»»
(** Running a reader that consumes a prefix of the packet. *)
Lemma run_consumes {A} (m : Read A) x suf v :
  consumes m x v -> len (x ++ suf) <= usize_max -> snd (m (reader_new (x ++ suf))) = Ok v.
Proof.
  intros Hm Hlen. pose proof (Hm [] suf Hlen) as H. cbn [app] in H.
  change (len []) with 0 in H. unfold reader_new. by rewrite H.
Qed.

(** ** Round trips *)

(** A frame as the peer builds it: the optional indices are those its reliability
    asks for, the integers fit their fields, and the bit length fits [u16]. *)
Definition split_wf (s : SplitHeader) : Prop :=
  0 <= split_count s < 2 ^ 32 /\ 0 <= split_id s < 2 ^ 16 /\ 0 <= split_index s < 2 ^ 32.

Definition frame_wf (f : Frame) : Prop :=
  bool_decide (is_Some (reliable_index f)) = reliable (reliability f) /\
  bool_decide (is_Some (sequence_index f)) = sequenced (reliability f) /\
  bool_decide (is_Some (order_index f)) = ordered (reliability f) /\
  0 <= order_channel f < 256 /\
  (ordered (reliability f) = false -> order_channel f = 0) /\
  (forall s, split f = Some s -> split_wf s) /\
  len (payload f) <= 8191.

(** The part of [encode_datagram] after the datagram header. *)
Definition frame_bytes (f : Frame) : list byte := drop 4 (encode_datagram (new 0) f).

Lemma encode_datagram_eq sq f :
  encode_datagram sq f = u8_bytes 0x84 ++ write_u24_le (value sq) ++ frame_bytes f.
Proof. done. Qed.

Lemma read_if_consumes {A} b (m : Read A) (g : A -> list byte) (o : option A) :
  bool_decide (is_Some o) = b ->
  (forall a, o = Some a -> consumes m (g a) a) ->
  consumes (read_if b m) (opt_bytes g o) o.
Proof.
  intros <- Hm. unfold read_if. destruct o as [a|]; simpl.
  - apply (consumes_fmap m Some). by apply Hm.
  - apply consumes_ret.
Qed.

Lemma frame_flags_range r b : b = 0 \/ b = 16 ->
  let v := Z.lor (Z.land (Z.shiftl (reliability_tag r) 5) 255) b in
  0 <= v < 256 /\ from_tag (Z.shiftr v 5) = Ok r /\ negb (Z.land v 0x10 =? 0) = (b =? 16).
Proof. intros [-> | ->]; destruct r; vm_compute; split; auto; split; congruence. Qed.

Lemma bit_len_wf n : 0 <= n <= 8191 ->
  try_from_or_max u16_max (saturating_mul usize_max n 8) = n * 8 /\ div_ceil (n * 8) 8 = n.
Proof.
  intros Hn. unfold try_from_or_max, saturating_mul, usize_max, u64_max, u16_max, div_ceil. split.
  - rewrite Z.min_r by lia. case_test; lia.
  - rewrite <- Z.add_sub_assoc, Z.div_add_l by lia. change ((8 - 1) / 8) with 0. lia.
Qed.

Lemma decode_frame_consumes budgets f :
  frame_wf f -> len (payload f) <= max_payload_bytes budgets ->
  consumes (decode_frame budgets) (frame_bytes f) f.
Proof.
  intros (Hri & Hsi & Hoi & Hch & Hch0 & Hsp & Hlen) Hbud.
  destruct f as [rl ri si oi ch sp pl].
  cbn [reliability reliable_index sequence_index order_index order_channel split payload] in *.
  unfold frame_bytes, encode_datagram, decode_frame.
  cbn [reliability reliable_index sequence_index order_index order_channel split payload].
  destruct (bit_len_wf (len pl)) as [-> Hdiv]; [lia|].
  set (fl := match sp with Some _ => 16 | None => 0 end).
  destruct (frame_flags_range rl fl) as (Hflr & Htag & Hbit).
  { unfold fl. destruct sp; auto. }
  rewrite write_u24_le_spec by done. cbn [u8_bytes app drop].
  eapply (consumes_bind _ _ (u8_bytes _)); [by apply consumes_u8|].
  eapply consumes_bind_0; [by apply consumes_lift|].
  eapply consumes_bind; [apply consumes_u16; lia|].
  rewrite Hdiv.
  eapply consumes_bind_0; [by apply consumes_lift, ensure_budget_Ok|].
  eapply consumes_bind; [apply read_if_consumes; [done|]; intros; apply consumes_seq|].
  eapply consumes_bind; [apply read_if_consumes; [done|]; intros; apply consumes_seq|].
  rewrite Hbit.
  eapply (consumes_bind _ _ _ _ (oi, ch)).
  { destruct oi as [o|]; cbn [opt_bytes]; rewrite <- Hoi.
    - rewrite bool_decide_true by done.
      apply (consumes_seq_bind o (fun s => c ← read_u8; mret (Some s, c))).
      apply (consumes_fmap _ (fun c => (Some o, c))). by apply consumes_u8.
    - rewrite Hch0 by done. apply consumes_ret. }
  eapply consumes_bind; [apply read_if_consumes|].
  { unfold fl. by destruct sp. }
  { intros s Hs. destruct (Hsp s Hs) as (? & ? & ?). unfold read_split.
    destruct s as [cn id ix]. cbn [split_count split_id split_index] in *.
    do 2 (eapply consumes_bind; [by auto with consumes|]).
    apply (consumes_fmap _ (mkSplit cn id)). by auto with consumes. }
  apply (consumes_fmap _ (mkFrame rl ri si oi ch sp)). by apply consumes_bytes.
Qed.

Lemma frame_bytes_length f : (3 <= length (frame_bytes f))%nat.
Proof.
  unfold frame_bytes, encode_datagram. rewrite write_u24_le_spec by done.
  cbn [u8_bytes app drop length]. rewrite !length_app, length_to_be_bytes. lia.
Qed.

Lemma decode_frames_run budgets fs : forall fuel pre acc,
  Forall (fun f => frame_wf f /\ len (payload f) <= max_payload_bytes budgets) fs ->
  len (pre ++ mjoin (map frame_bytes fs)) <= usize_max ->
  (length fs <= fuel)%nat ->
  exists r', decode_frames fuel budgets acc (mkReader (pre ++ mjoin (map frame_bytes fs)) (len pre))
    = (r', Ok (acc ++ fs)).
Proof.
  induction fs as [|f fs IH]; intros fuel pre acc Hfs Hlen Hfuel.
  - exists (mkReader pre (len pre)). change (mjoin (map frame_bytes [])) with (@nil byte).
    rewrite !app_nil_r. destruct fuel; cbn [decode_frames]; unfold get, mbind, M_bind, is_empty;
      cbn [cursor rbytes]; rewrite Z.eqb_refl; done.
  - apply Forall_cons in Hfs as [[Hf Hp] Hfs].
    destruct fuel as [|fuel]; [simpl in Hfuel; lia|].
    cbn [map] in *. rewrite mjoin_cons in *.
    assert (is_empty (mkReader (pre ++ frame_bytes f ++ mjoin (map frame_bytes fs)) (len pre))
      = false) as Hne.
    { unfold is_empty. cbn [cursor rbytes]. apply Z.eqb_neq. rewrite !length_app.
      pose proof (frame_bytes_length f). lia. }
    cbn [decode_frames]. unfold get at 1. unfold mbind at 1, M_bind at 1. rewrite Hne.
    rewrite (bind_Ok _ _ _ _ _ (decode_frame_consumes budgets f Hf Hp pre _ Hlen)).
    specialize (IH fuel (pre ++ frame_bytes f) (acc ++ [f])).
    rewrite <- !app_assoc in IH. simpl in Hfuel.
    destruct IH as [r' Hr']; [done|done|lia|].
    exists r'. etransitivity; [|exact Hr'].
    by rewrite length_app, Nat2Z.inj_add.
Qed.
««
> [Task prompt]: Repeat the listing exactly, from its first line to its last.

> [Solution to the exercise]:
(** Running a reader that consumes a prefix of the packet. *)
Lemma run_consumes {A} (m : Read A) x suf v :
  consumes m x v -> len (x ++ suf) <= usize_max -> snd (m (reader_new (x ++ suf))) = Ok v.
Proof.
  intros Hm Hlen. pose proof (Hm [] suf Hlen) as H. cbn [app] in H.
  change (len []) with 0 in H. unfold reader_new. by rewrite H.
Qed.

(** ** Round trips *)

(** A frame as the peer builds it: the optional indices are those its reliability
    asks for, the integers fit their fields, and the bit length fits [u16]. *)
Definition split_wf (s : SplitHeader) : Prop :=
  0 <= split_count s < 2 ^ 32 /\ 0 <= split_id s < 2 ^ 16 /\ 0 <= split_index s < 2 ^ 32.

Definition frame_wf (f : Frame) : Prop :=
  bool_decide (is_Some (reliable_index f)) = reliable (reliability f) /\
  bool_decide (is_Some (sequence_index f)) = sequenced (reliability f) /\
  bool_decide (is_Some (order_index f)) = ordered (reliability f) /\
  0 <= order_channel f < 256 /\
  (ordered (reliability f) = false -> order_channel f = 0) /\
  (forall s, split f = Some s -> split_wf s) /\
  len (payload f) <= 8191.

(** The part of [encode_datagram] after the datagram header. *)
Definition frame_bytes (f : Frame) : list byte := drop 4 (encode_datagram (new 0) f).

Lemma encode_datagram_eq sq f :
  encode_datagram sq f = u8_bytes 0x84 ++ write_u24_le (value sq) ++ frame_bytes f.
Proof. done. Qed.

Lemma read_if_consumes {A} b (m : Read A) (g : A -> list byte) (o : option A) :
  bool_decide (is_Some o) = b ->
  (forall a, o = Some a -> consumes m (g a) a) ->
  consumes (read_if b m) (opt_bytes g o) o.
Proof.
  intros <- Hm. unfold read_if. destruct o as [a|]; simpl.
  - apply (consumes_fmap m Some). by apply Hm.
  - apply consumes_ret.
Qed.

Lemma frame_flags_range r b : b = 0 \/ b = 16 ->
  let v := Z.lor (Z.land (Z.shiftl (reliability_tag r) 5) 255) b in
  0 <= v < 256 /\ from_tag (Z.shiftr v 5) = Ok r /\ negb (Z.land v 0x10 =? 0) = (b =? 16).
Proof. intros [-> | ->]; destruct r; vm_compute; split; auto; split; congruence. Qed.

Lemma bit_len_wf n : 0 <= n <= 8191 ->
  try_from_or_max u16_max (saturating_mul usize_max n 8) = n * 8 /\ div_ceil (n * 8) 8 = n.
Proof.
  intros Hn. unfold try_from_or_max, saturating_mul, usize_max, u64_max, u16_max, div_ceil. split.
  - rewrite Z.min_r by lia. case_test; lia.
  - rewrite <- Z.add_sub_assoc, Z.div_add_l by lia. change ((8 - 1) / 8) with 0. lia.
Qed.

Lemma decode_frame_consumes budgets f :
  frame_wf f -> len (payload f) <= max_payload_bytes budgets ->
  consumes (decode_frame budgets) (frame_bytes f) f.
Proof.
  intros (Hri & Hsi & Hoi & Hch & Hch0 & Hsp & Hlen) Hbud.
  destruct f as [rl ri si oi ch sp pl].
  cbn [reliability reliable_index sequence_index order_index order_channel split payload] in *.
  unfold frame_bytes, encode_datagram, decode_frame.
  cbn [reliability reliable_index sequence_index order_index order_channel split payload].
  destruct (bit_len_wf (len pl)) as [-> Hdiv]; [lia|].
  set (fl := match sp with Some _ => 16 | None => 0 end).
  destruct (frame_flags_range rl fl) as (Hflr & Htag & Hbit).
  { unfold fl. destruct sp; auto. }
  rewrite write_u24_le_spec by done. cbn [u8_bytes app drop].
  eapply (consumes_bind _ _ (u8_bytes _)); [by apply consumes_u8|].
  eapply consumes_bind_0; [by apply consumes_lift|].
  eapply consumes_bind; [apply consumes_u16; lia|].
  rewrite Hdiv.
  eapply consumes_bind_0; [by apply consumes_lift, ensure_budget_Ok|].
  eapply consumes_bind; [apply read_if_consumes; [done|]; intros; apply consumes_seq|].
  eapply consumes_bind; [apply read_if_consumes; [done|]; intros; apply consumes_seq|].
  rewrite Hbit.
  eapply (consumes_bind _ _ _ _ (oi, ch)).
  { destruct oi as [o|]; cbn [opt_bytes]; rewrite <- Hoi.
    - rewrite bool_decide_true by done.
      apply (consumes_seq_bind o (fun s => c ← read_u8; mret (Some s, c))).
      apply (consumes_fmap _ (fun c => (Some o, c))). by apply consumes_u8.
    - rewrite Hch0 by done. apply consumes_ret. }
  eapply consumes_bind; [apply read_if_consumes|].
  { unfold fl. by destruct sp. }
  { intros s Hs. destruct (Hsp s Hs) as (? & ? & ?). unfold read_split.
    destruct s as [cn id ix]. cbn [split_count split_id split_index] in *.
    do 2 (eapply consumes_bind; [by auto with consumes|]).
    apply (consumes_fmap _ (mkSplit cn id)). by auto with consumes. }
  apply (consumes_fmap _ (mkFrame rl ri si oi ch sp)). by apply consumes_bytes.
Qed.

Lemma frame_bytes_length f : (3 <= length (frame_bytes f))%nat.
Proof.
  unfold frame_bytes, encode_datagram. rewrite write_u24_le_spec by done.
  cbn [u8_bytes app drop length]. rewrite !length_app, length_to_be_bytes. lia.
Qed.

Lemma decode_frames_run budgets fs : forall fuel pre acc,
  Forall (fun f => frame_wf f /\ len (payload f) <= max_payload_bytes budgets) fs ->
  len (pre ++ mjoin (map frame_bytes fs)) <= usize_max ->
  (length fs <= fuel)%nat ->
  exists r', decode_frames fuel budgets acc (mkReader (pre ++ mjoin (map frame_bytes fs)) (len pre))
    = (r', Ok (acc ++ fs)).
Proof.
  induction fs as [|f fs IH]; intros fuel pre acc Hfs Hlen Hfuel.
  - exists (mkReader pre (len pre)). change (mjoin (map frame_bytes [])) with (@nil byte).
    rewrite !app_nil_r. destruct fuel; cbn [decode_frames]; unfold get, mbind, M_bind, is_empty;
      cbn [cursor rbytes]; rewrite Z.eqb_refl; done.
  - apply Forall_cons in Hfs as [[Hf Hp] Hfs].
    destruct fuel as [|fuel]; [simpl in Hfuel; lia|].
    cbn [map] in *. rewrite mjoin_cons in *.
    assert (is_empty (mkReader (pre ++ frame_bytes f ++ mjoin (map frame_bytes fs)) (len pre))
      = false) as Hne.
    { unfold is_empty. cbn [cursor rbytes]. apply Z.eqb_neq. rewrite !length_app.
      pose proof (frame_bytes_length f). lia. }
    cbn [decode_frames]. unfold get at 1. unfold mbind at 1, M_bind at 1. rewrite Hne.
    rewrite (bind_Ok _ _ _ _ _ (decode_frame_consumes budgets f Hf Hp pre _ Hlen)).
    specialize (IH fuel (pre ++ frame_bytes f) (acc ++ [f])).
    rewrite <- !app_assoc in IH. simpl in Hfuel.
    destruct IH as [r' Hr']; [done|done|lia|].
    exists r'. etransitivity; [|exact Hr'].
    by rewrite length_app, Nat2Z.inj_add.
Qed.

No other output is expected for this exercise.